The additional accusations will be taken into account at a hearing that has yet to be scheduled, said Jennifer Simoes, a spokeswoman with the state medical board.
Murray has not practiced medicine since January 2011, when a Los Angeles County judge barred him from practicing as a condition of his bail. His license expired a month later.
On Nov. 7 of the same year, Murray was convicted of felony involuntary manslaughter in Michael’s death, capping a seven-week trial in which prosecutors accused him of incompetence, saying he abandoned medical judgment by complying with Michael’s repeated requests for a surgical anesthetic to help him sleep.
Witnesses testified that Murray chatted on the phone and sent emails and text messages as Michael stopped breathing and suffered a heart attack while under the influence of the surgical anesthetic propofol.
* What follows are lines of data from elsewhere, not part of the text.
Lemma float_leb_ltb_trans x y z :
  PrimFloat.leb x y = true -> PrimFloat.ltb y z = true ->
  PrimFloat.ltb x z = true.
Proof.
  rewrite !ltb_rank, leb_rank. intros (Hx & _ & H1) (_ & Hz & H2).
  repeat split; try assumption.
  destruct (rank (FloatOps.Prim2SF x)) as [[a1 a2] a3],
           (rank (FloatOps.Prim2SF y)) as [[b1 b2] b3],
           (rank (FloatOps.Prim2SF z)) as [[c1 c2] c3].
  simpl in *. destruct H1 as [H1|[= <- <- <-]]; lia.
Qed.

End FloatOrderFacts.

Section DetectionFacts.
Import History Detection.
Import PrimFloat.
Variable X : Type.
Implicit Types o r : period X.

Lemma zip_with_nested {A B} (f g : A -> B -> B) (xs : list A) : forall ys,
  zip_with f xs (zip_with g xs ys) = zip_with (fun x y => f x (g x y)) xs ys.
Proof.
  induction xs as [|x xs IH]; intros [|y ys]; try reflexivity.
  cbn [zip_with]. now rewrite IH.
Qed.

Lemma zip_with_same_length_id {A B} (xs : list A) : forall ys : list B,
  length xs = length ys -> zip_with (fun _ y => y) xs ys = ys.
Proof.
  induction xs as [|x xs IH]; intros [|y ys] H; try discriminate;
    [reflexivity|].
  cbn [zip_with]. f_equal. apply IH. now injection H.
Qed.

Lemma relabel_rows bouts : forall cs (orig df : list (period X)),
  length orig = length df ->
  relabel bouts cs orig df = zip_with (@relabel_row X bouts cs) orig df.
Proof.
  induction bouts as [|b rest IH]; intros cs orig df Hlen.
  - cbn [relabel relabel_row]. symmetry. now apply zip_with_same_length_id.
  - cbn [relabel relabel_row]. cbv zeta.
    rewrite IH by (rewrite zip_with_length, <- Hlen; now rewrite Nat.min_id).
    apply zip_with_nested.
Qed.

(** A period that does not start after [cs] is in none of the stretches
    that begin at [cs] or later. *)
Lemma no_bout_after bouts : forall cs o r,
  stretches_nondecreasing bouts cs = true ->
  (as_float cs <? start_time o)%float = false ->
  find_bout bouts cs o = None /\ relabel_row bouts cs o r = r.
Proof.
  induction bouts as [|b rest IH]; intros cs o r Hd Hs; [now split|].
  cbn [stretches_nondecreasing] in Hd. cbv zeta in Hd.
  apply andb_true_iff in Hd. destruct Hd as (Hle & Hrest).
  cbn [find_bout relabel_row]. cbv zeta.
  assert (Hout : bout_on_off cs (as_float cs + b_duration b)%float o = false)
    by (unfold bout_on_off; rewrite Hs; reflexivity).
  rewrite Hout.
  apply IH; [exact Hrest|]. cbn [as_float].
  destruct (as_float cs + b_duration b <? start_time o)%float eqn:E;
    [|reflexivity].
  rewrite (float_leb_ltb_trans _ _ _ Hle E) in Hs. discriminate.
Qed.
(** * go-vite: the contract-dispatch scheduler and the RPC error mapping

    A shallow embedding of
    - [api.TryMakeConcernedError] (RPC error mapping), and
    - the contract worker of package [unconfirmed]: construction,
      [Start]/[Stop], [dispatchTask], [FetchNewFromDb] and the pair
      blacklist,
    together with the properties the specification states about them. *)

From stdpp Require Import gmap strings list.

Open Scope string_scope.
Open Scope list_scope.
Open Scope nat_scope.

(** ** Outcomes of running Go code

    A call either returns, panics (a run-time error such as a nil
    dereference or closing a closed channel), or is still running when the
    fuel given to its loops is used up. *)

Inductive outcome (A : Type) : Type :=
  | Done (a : A)
  | Panic (why : string)
  | OutOfFuel.

Arguments Done {A} a.
Arguments Panic {A} why.
Arguments OutOfFuel {A}.

#[export] Instance outcome_ret : MRet outcome := fun A a => Done a.

#[export] Instance outcome_bind : MBind outcome := fun A B f m =>
  match m with
  | Done a => f a
  | Panic why => Panic why
  | OutOfFuel => OutOfFuel
  end.

(** ** Package api: errors handed to JSON-RPC clients *)

Module api.

Record JsonRpc2Error : Type := { Message : string; Code : Z }.

(** A non-nil value of Go's [error] interface.  Two dynamic types occur:
    [JsonRpc2Error] itself, and errors of other packages (built by
    [errors.New] and the like), of which only the message is observable. *)
Inductive error : Type :=
  | errorString (s : string)
  | rpc2Error (e : JsonRpc2Error).

Definition Error (e : error) : string :=
  match e with
  | errorString s => s
  | rpc2Error e => Message e
  end.

Definition ErrorCode (e : JsonRpc2Error) : Z := Code e.

Section ConcernedErrors.

(** The messages of [ledgererrors.ErrBalanceNotEnough],
    [walleterrors.ErrDecryptKey] and [walleterrors.ErrAlreadyLocked];
    the sources of these packages are missing. *)
Variables (balanceNotEnoughMsg decryptKeyMsg alreadyLockedMsg : string).

Definition ErrBalanceNotEnough : JsonRpc2Error :=
  {| Message := balanceNotEnoughMsg; Code := 5001 |}.

Definition ErrDecryptKey : JsonRpc2Error :=
  {| Message := decryptKeyMsg; Code := 4001 |}.

Definition AddressAlreadyUnLocked : JsonRpc2Error :=
  {| Message := alreadyLockedMsg; Code := 4002 |}.

(** The map as [init] leaves it: three assignments, in this order. *)
Definition concernedErrorMap : gmap string JsonRpc2Error :=
  <[Message ErrBalanceNotEnough := ErrBalanceNotEnough]>
    (<[Message AddressAlreadyUnLocked := AddressAlreadyUnLocked]>
       (<[Message ErrDecryptKey := ErrDecryptKey]> ∅)).

(** [None] is the nil error. *)
Definition TryMakeConcernedError (err : option error) : option error * bool :=
  match err with
  | None => (None, false)
  | Some e =>
      match concernedErrorMap !! Error e with
      | Some rerr => (Some (rpc2Error rerr), true)
      | None => (Some e, false)
      end
  end.

End ConcernedErrors.

End api.

(** ** Packages types, ledger and producer

    Only what the scheduler reads of them.  An address (20 bytes), a hash
    (32 bytes) and a group id (10 bytes) are compared and hashed but never
    taken apart, so each is represented by its printed form. *)

Module types.
Abbreviation Address := string (only parsing).
Abbreviation Hash := string (only parsing).
Abbreviation Gid := string (only parsing).
End types.

Module ledger.
Record AccountBlock : Type := {
  AccountAddress : types.Address;
  ToAddress : types.Address;
  Hash : types.Hash
}.
End ledger.

Module producer.
Record AccountStartEvent : Type := {
  Gid : types.Gid;
  Address : types.Address;
  SnapshotHash : types.Hash
}.
End producer.

#[export] Instance AccountBlock_eq_dec : EqDecision ledger.AccountBlock.
Proof. solve_decision. Defined.

(** ** container/heap

    [heap.Pop h] removes and returns the least element of [h] for the
    heap's [Less].  The array layout of the heap cannot be observed through
    [Push] and [Pop], so a heap is kept as the list of its elements in
    the order they were pushed; among elements none of which is less than
    the other the first pushed is returned. *)

Fixpoint heapPop {T : Type} (less : T -> T -> bool) (h : list T) : option (T * list T) :=
  match h with
  | [] => None
  | x :: h' =>
      match heapPop less h' with
      | None => Some (x, [])
      | Some (y, rest) => if less y x then Some (y, x :: rest) else Some (x, h')
      end
  end.

(** ** Package model: the two-level priority queue *)

Module model.

(** Modelled from the spec: [FromItem], a pending item with its sender
    priority; the source of its declaration (package model) is missing.
    [FromSeq] is the insertion sequence number of the tie-break rule. *)
Record FromItem : Type := {
  Block : ledger.AccountBlock;
  SenderPriority : N;
  FromSeq : nat
}.

(** Modelled from the spec: [ToItem], the bucket of one receiver; its
    declaration (package model) is missing from the sources.
    [dispatchTask] reads its field [Value], the inner queue. *)
Record ToItem : Type := {
  Key : types.Address;
  Value : list FromItem;
  ReceiverPriority : N;
  ToSeq : nat
}.

(** Modelled from the spec: [PriorityToQueue], the top-level structure
    over the buckets, with the counter that numbers insertions; its
    declaration (package model) is missing from the sources. *)
Record PriorityToQueue : Type := {
  Buckets : list ToItem;
  NextSeq : nat
}.

(** Modelled from the spec: the [Less] of the inner heap, whose source is
    missing.  Higher sender priority first, equal
    priorities by the smaller sequence number. *)
Definition lessFrom (a b : FromItem) : bool :=
  (SenderPriority b <? SenderPriority a)%N
  || ((SenderPriority a =? SenderPriority b)%N && (FromSeq a <? FromSeq b)%nat).

(** Modelled from the spec: the [Less] of the top-level heap, whose source
    is missing.  Higher receiver priority first, equal
    priorities by the smaller sequence number. *)
Definition lessTo (a b : ToItem) : bool :=
  (ReceiverPriority b <? ReceiverPriority a)%N
  || ((ReceiverPriority a =? ReceiverPriority b)%N && (ToSeq a <? ToSeq b)%nat).

Definition emptyQueue : PriorityToQueue := {| Buckets := []; NextSeq := 0 |}.

(** Modelled from the spec: [Len], whose source is missing:
    the total of queued items, over all buckets.  [dispatchTask] only
    compares it with 0, where it agrees with the number of buckets as long
    as no bucket is empty. *)
Definition Len (q : PriorityToQueue) : nat :=
  list_sum (map (fun b => length (Value b)) (Buckets q)).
He also delayed calling for help, they said, and lied to paramedics and emergency doctors.
Judge Michael Pastor called Murray a “disgrace to the medical profession,” when he handed down a maximum sentence of four years in prison.
Murray, who remains in jail, has appealed the conviction. He has insisted that Michael sought out the drug as a sleep aid long before Murray became his doctor.
Murray has licenses in Nevada and Texas that have been suspended, online records show. A medical license issued in Hawaii expired in January 2010.